%%

Lemma closer_inv f N js s s' :
  pool_inv f N js s → closer_step s = Ok s' → pool_inv f N js s'.
Proof.
  intros [Hn Hwg Hres Hinv Hjc Hret Hcl Hex] Hstep.
  apply closer_ok in Hstep as [(Hc & Hz & ->)|(Hc & Hr & ->)];
    rewrite Hc in *; constructor; simpl; rewrite ?Hc; auto.
  - intuition.
  - intros Hpc. destruct (Hex Hpc) as [[=] _].
  - intuition.
  - intros Hpc. destruct Hcl as [Hm _]. congruence.
Qed.

Lemma step_inv f N js a s s' :
  pool_inv f N js s → step (total f) a s = Ok s' → pool_inv f N js s'.
Proof.
  destruct a; simpl; eauto using main_inv, worker_inv, closer_inv.
Qed.

Lemma run_app t sched1 sched2 s :
  run t (sched1 ++ sched2) s
  = match run t sched1 s with
    | Ok s' => run t sched2 s'
    | Blocked => Blocked
    | Panic msg => Panic msg
    end.
Proof.
  revert s. induction sched1 as [|a sched1 IH]; intros s; simpl; [done|].
  destruct (step t a s); auto.
Qed.

Lemma run_inv f N js sched s s' :
  pool_inv f N js s → run (total f) sched s = Ok s' → pool_inv f N js s'.
Proof.
  revert s. induction sched as [|a sched IH]; intros s Hinv; simpl.
  - by intros [= <-].
  - destruct (step (total f) a s) as [s1| |] eqn:Hstep; try discriminate.
    eauto using step_inv.
Qed.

%%

WHAT THE EXERCISE ASKS: Please print the lines from the one containing "pool_inv f N js s → run" through the last line of the material, exactly, and leave out all other lines.

ANSWER SPACE:
  pool_inv f N js s → run (total f) sched s = Ok s' → pool_inv f N js s'.
Proof.
  revert s. induction sched as [|a sched IH]; intros s Hinv; simpl.
  - by intros [= <-].
  - destruct (step (total f) a s) as [s1| |] eqn:Hstep; try discriminate.
    eauto using step_inv.
Qed.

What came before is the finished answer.